- **EXERCISE INSTRUCTIONS**: When you reach the line containing "(** ** Machine integers *)" in the entries below, start writing out each line exactly, and stop after the line containing "Definition add64 (a".

■ ■ ■ ■

(** * bpprof: the heap report generator

    A shallow embedding of [bpprof.go] (package [bpprof]): [formatSize],
    the four [sort.Interface] comparators, [printStackRecord] and the parts
    of [Heap] that aggregate, order and total the memory-profile records and
    that reorder the garbage-collection pause history.

    Conventions.
    - [int64] values are integers of [Z] kept in the signed 64-bit range by
      [int64]; every Go [+] and [-] on them is followed by that wrap.
    - [uintptr] values are integers of [Z] kept in [0, 2^ptrBits) by
      [uintptr]; [ptrBits] is 64 on amd64 and arm64, 32 on 386 and arm.
    - [float64] values are the IEEE 754 binary64 numbers of the standard
      library's [SpecFloat] (precision 53, maximal exponent 1024).
    - What the Go runtime and standard library provide ([runtime.FuncForPC],
      [sort.Sort], the iteration order of a map) is a section variable,
      with its documented contract as a section hypothesis where a proof
      needs one. *)

From Stdlib Require Import ZArith String Ascii List Lia Permutation Sorted.
From Stdlib Require Import SpecFloat DecimalString HexadecimalString.
From stdpp Require Import gmap strings list sorting.

Local Open Scope Z_scope.

(** ** Machine integers *)

Module Int.

(** Two's complement reduction to the signed 64-bit range: the value an
    [int64] holds after an operation whose exact result is [x]. *)
Definition int64 (x : Z) : Z := (x + 2 ^ 63) mod 2 ^ 64 - 2 ^ 63.

Definition add64 (a b : Z) : Z := int64 (a + b).
Definition sub64 (a b : Z) : Z := int64 (a - b).

(** Reduction to an unsigned word of [bits] bits ([uintptr], [uint32]). *)
Definition uwrap (bits x : Z) : Z := x mod 2 ^ bits.

Definition in_int64 (x : Z) : Prop := - 2 ^ 63 <= x < 2 ^ 63.

(** Two's complement reduction to a signed word of [bits] bits ([int]). *)
Definition swrap (bits x : Z) : Z :=
  (x + 2 ^ (bits - 1)) mod 2 ^ bits - 2 ^ (bits - 1).

End Int.

Export Int.

(** ** Printing verbs of [fmt] *)

Module Fmt.

(** [%d] of an integer. *)
Definition verb_d (z : Z) : string :=
  DecimalString.NilZero.string_of_int (Z.to_int z).

(** [%#x] of an unsigned integer: [0x] and lower-case hexadecimal digits. *)
Definition verb_sharp_x (z : Z) : string :=
  "0x" +:+ HexadecimalString.NilZero.string_of_uint (N.to_hex_uint (Z.to_N z)).

Fixpoint zeros (n : nat) : string :=
  match n with O => "" | S k => "0" +:+ zeros k end.

(** The decimal digits of [z >= 0], padded on the left to [n] digits. *)
Definition pad_digits (n : nat) (z : Z) : string :=
  let s := verb_d z in zeros (n - String.length s)%nat +:+ s.

(** [q] is [num / den] rounded to the nearest integer, ties to even; this
    is the rounding [strconv] applies to the exact decimal expansion. *)
Definition round_half_even (num den : Z) : Z :=
  let q := num / den in
  let r := num mod den in
  match 2 * r ?= den with
  | Lt => q
  | Gt => q + 1
  | Eq => if Z.even q then q else q + 1
  end.

Definition sign_string (s : bool) : string := if s then "-" else "".

(** The digits of [n / 10^prec] with [prec] digits after the point. *)
Definition fixed (prec : nat) (n : Z) : string :=
  let p := 10 ^ Z.of_nat prec in
  verb_d (n / p) +:+
  match prec with O => "" | _ => "." +:+ pad_digits prec (n mod p) end.

(** [%.<prec>f] of a binary64 number: the exact value [m * 2^e] is
    rounded to [prec] decimal places, ties to even. *)
Definition verb_f (prec : nat) (x : spec_float) : string :=
  match x with
  | S754_nan => "NaN"
  | S754_infinity s => if s then "-Inf" else "+Inf"
  | S754_zero s => sign_string s +:+ fixed prec 0
  | S754_finite s m e =>
      let p := 10 ^ Z.of_nat prec in
      let n := if (0 <=? e) then Z.pos m * 2 ^ e * p
               else round_half_even (Z.pos m * p) (2 ^ (- e)) in
      sign_string s +:+ fixed prec n
  end.

End Fmt.

(** ** [formatSize] *)

Module Float64.
(** Lines 117-178. [read_json] is what [pd.read_json(DATA_URL)] does: it
    raises or gives the catalogue, whose columns are the sites; [order]
    is the order in which the probes of this run complete. *)
Definition main (start_btn : bool) (target_username search_mode : string)
    (read_json : exn + list (string * gmap string pyval)) (order : list nat)
  : option page :=
  if start_btn && negb (bool_decide (target_username = "")) then
    match read_json with
    | inl e =>
        Some {| progress := []; status_text := Fetching; shown := ErrorBox e |}
    | inr sites_df =>
        let sites_data :=
          if bool_decide (search_mode = "Fast (Top 200 Sites)")
          then py_dict (take 200 sites_df)
          else py_dict sites_df in
        let scan :=
          run_search str_format network clock order target_username
            sites_data in
        match scan.2 with
        | inl e =>
            Some {| progress := scan.1;
                    status_text := Scanning (length sites_data);
                    shown := ErrorBox e |}
        | inr [] =>
            Some {| progress := scan.1; status_text := Cleared;
                    shown := NoMatches |}
        | inr results =>
            Some {| progress := scan.1; status_text := Cleared;
                    shown := Dashboard results (length sites_data) |}
        end
    end
  else None.

End Page.

(** The page [p] with [n] in place of [len(sites_data)], which it shows
    in the status line while scanning and as coverage of the dashboard. *)
Definition recount (n : nat) (p : page) : page :=
  {| progress := progress p;
     status_text := match status_text p with
                    | Scanning _ => Scanning n
                    | line => line
                    end;
     shown := match shown p with
              | Dashboard df _ => Dashboard df n
              | r => r
              end |}.

(** A catalogue frame of 201 sites; every site answers 200. *)
Definition frame_201 : exn + list (string * gmap string pyval) :=
  inr catalogue_201.

(** A string without braces. *)
Fixpoint brace_free (s : string) : bool :=
  match s with
  | EmptyString => true
  | String c rest =>
      negb (bool_decide (c = "{"%char)) && negb (bool_decide (c = "}"%char))
      && brace_free rest
  end.

(** * Properties *)

(** ** Substring test *)

Lemma append_cons (c : ascii) (s t : string) :
  String c s +:+ t = String c (s +:+ t).
Proof. reflexivity. Qed.

Lemma prefix_app (needle haystack : string) :
  String.prefix needle haystack = true ↔ ∃ post, haystack = needle +:+ post.
Proof.
  revert haystack. induction needle as [|c needle IH]; intros haystack; simpl.
  - destruct haystack; split; eauto.
  - setoid_rewrite append_cons.
    destruct haystack as [|c' haystack]; simpl.
    + split; [done | intros [post [=]]].
    + destruct (ascii_dec c c') as [->|Hne].
      * rewrite IH. split; intros [post Hpost]; exists post; congruence.
      * split; [done | intros [post [=]]; congruence].
Qed.

Lemma str_contains_nil (needle : string) :
  str_contains needle "" = String.prefix needle "" || false.
Proof. reflexivity. Qed.

Lemma str_contains_cons (needle : string) (c : ascii) (haystack : string) :
  str_contains needle (String c haystack) =
    String.prefix needle (String c haystack) || str_contains needle haystack.
Proof. reflexivity. Qed.

(** [str_contains] decides whether [needle] occurs in [haystack]. *)
Lemma str_contains_spec (needle haystack : string) :
  str_contains needle haystack = true
  ↔ ∃ pre post, haystack = pre +:+ needle +:+ post.
Proof.
  induction haystack as [|c haystack IH].
  - rewrite str_contains_nil, orb_true_iff, prefix_app. split.
    + intros [[post Hpost] | [=]]. by exists "", post.
    + intros [pre [post Hpost]]. left.
      destruct pre; [eauto | rewrite append_cons in Hpost; discriminate].
  - rewrite str_contains_cons, orb_true_iff, prefix_app, IH. split.
    + intros [[post Hpost] | [pre [post Hpost]]].
      * by exists "", post.
      * exists (String c pre), post. rewrite append_cons. congruence.
    + intros [pre [post Hpost]]. destruct pre as [|c' pre].
      * left. eauto.
      * right. exists pre, post. rewrite append_cons in Hpost. congruence.
Qed.

(** ** Rounding respects equality of rationals *)

Lemma round_half_even_proper (q q' : Q) :
  (q == q')%Q → round_half_even q = round_half_even q'.
Proof.
  intros Heq. unfold round_half_even.
  rewrite (Qfloor_comp _ _ Heq).
  by rewrite (Qcompare_comp _ _ (Qminus_comp _ _ Heq _ _ (Qeq_refl _))
                _ _ (Qeq_refl (1 # 2))).
Qed.

Lemma format_0f_proper (q q' : Q) :
  (q == q')%Q → format_0f q = format_0f q'.
Proof.
  intros Heq. unfold format_0f.
  rewrite (round_half_even_proper _ _ Heq).
  by rewrite (Qleb_comp _ _ (Qeq_refl 0) _ _ Heq).
Qed.

(** ** One run of [fetch] *)

Section FetchFacts.

Variable str_format : string → string → exn + string.
Variable get : Request → get_reply.
Variables (site_name : string) (site_data : gmap string pyval).
Variables (username : string) (clock : Q).

(** An exception of line 41 is outside the [try]: it leaves [fetch]. *)
Lemma fetch_build_url_raises (e : exn) :
  build_url str_format site_data username = inl e →
  fetch str_format get site_name site_data username clock = (inl e, clock).
Proof. intros Hurl. unfold fetch, bind, lift. by rewrite Hurl. Qed.

(** Once the URL is built, [fetch] never raises, and it returns a record
    exactly on the [Found] path. *)
Lemma fetch_built (url : string) :
  build_url str_format site_data username = inr url →
  (fetch str_format get site_name site_data username clock).1 =
    match (fetch_try get site_name site_data
             (py_get site_data "errorType") url clock).1 with
    | inl _ => inr None
    | inr result => inr result
    end.
Proof.
  intros Hurl. unfold fetch, bind, lift, try_except, ret. rewrite Hurl.
  by destruct (fetch_try _ _ _ _ _ _) as [[e|result] clock'].
Qed.

(** An exception of [session.get] is swallowed by the handler. *)
Lemma fetch_get_raises (url : string) (wait : Q) (e : exn) :
  build_url str_format site_data username = inr url →
  get (request_for url) = GetRaises wait e →
  (fetch str_format get site_name site_data username clock).1 = inr None
  ∧ verdict get site_name site_data url clock = ProbeFailed.
Proof.
  intros Hurl Hget. rewrite (fetch_built url Hurl). unfold verdict.
  unfold fetch_try, bind, time_time, session_get. by rewrite Hget.
Qed.

(** So is an exception of [response.text()], whatever the status. *)
Lemma fetch_text_raises (url : string) (wait wait' : Q) (r : Response) (e : exn) :
  build_url str_format site_data username = inr url →
  get (request_for url) = GetResponds wait r →
  resp_text r = TextRaises wait' e →
  (fetch str_format get site_name site_data username clock).1 = inr None
  ∧ verdict get site_name site_data url clock = ProbeFailed.
Proof.
  intros Hurl Hget Htext. rewrite (fetch_built url Hurl). unfold verdict.
  unfold fetch_try, bind, time_time, session_get, response_text.
  by rewrite Hget; simpl; rewrite Htext.
Qed.

(** When the response and its body arrive, the outcome is decided by
    [detect]; the latency is taken between the two readings of the clock
    around [session.get]. *)
Lemma fetch_try_received (url : string) (wait wait' : Q) (r : Response)
    (body : string) :
  get (request_for url) = GetResponds wait r →
  resp_text r = TextReturns wait' body →
  fetch_try get site_name site_data (py_get site_data "errorType") url clock =
    (match detect site_data (py_get site_data "errorType") url r
             (resp_status r) body with
     | inl e => inl e
     | inr true =>
         inr (Some {| site := site_name; url := url; status_field := "Found";
                      latency_ms := format_0f ((clock + wait - clock) * 1000);
                      category := "Social" |})
     | inr false => inr None
     end, (clock + wait + wait')%Q).
Proof.
  intros Hget Htext.
  unfold fetch_try, bind, time_time, session_get, response_text, lift, ret, sleep.
  rewrite Hget; simpl. rewrite Htext; simpl.
  by destruct (detect _ _ _ _ _ _) as [e|[]].
Qed.

End FetchFacts.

■ ■ ■ ■

- **SOLUTION**:
(** ** Machine integers *)

Module Int.

(** Two's complement reduction to the signed 64-bit range: the value an
    [int64] holds after an operation whose exact result is [x]. *)
Definition int64 (x : Z) : Z := (x + 2 ^ 63) mod 2 ^ 64 - 2 ^ 63.

Definition add64 (a b : Z) : Z := int64 (a + b).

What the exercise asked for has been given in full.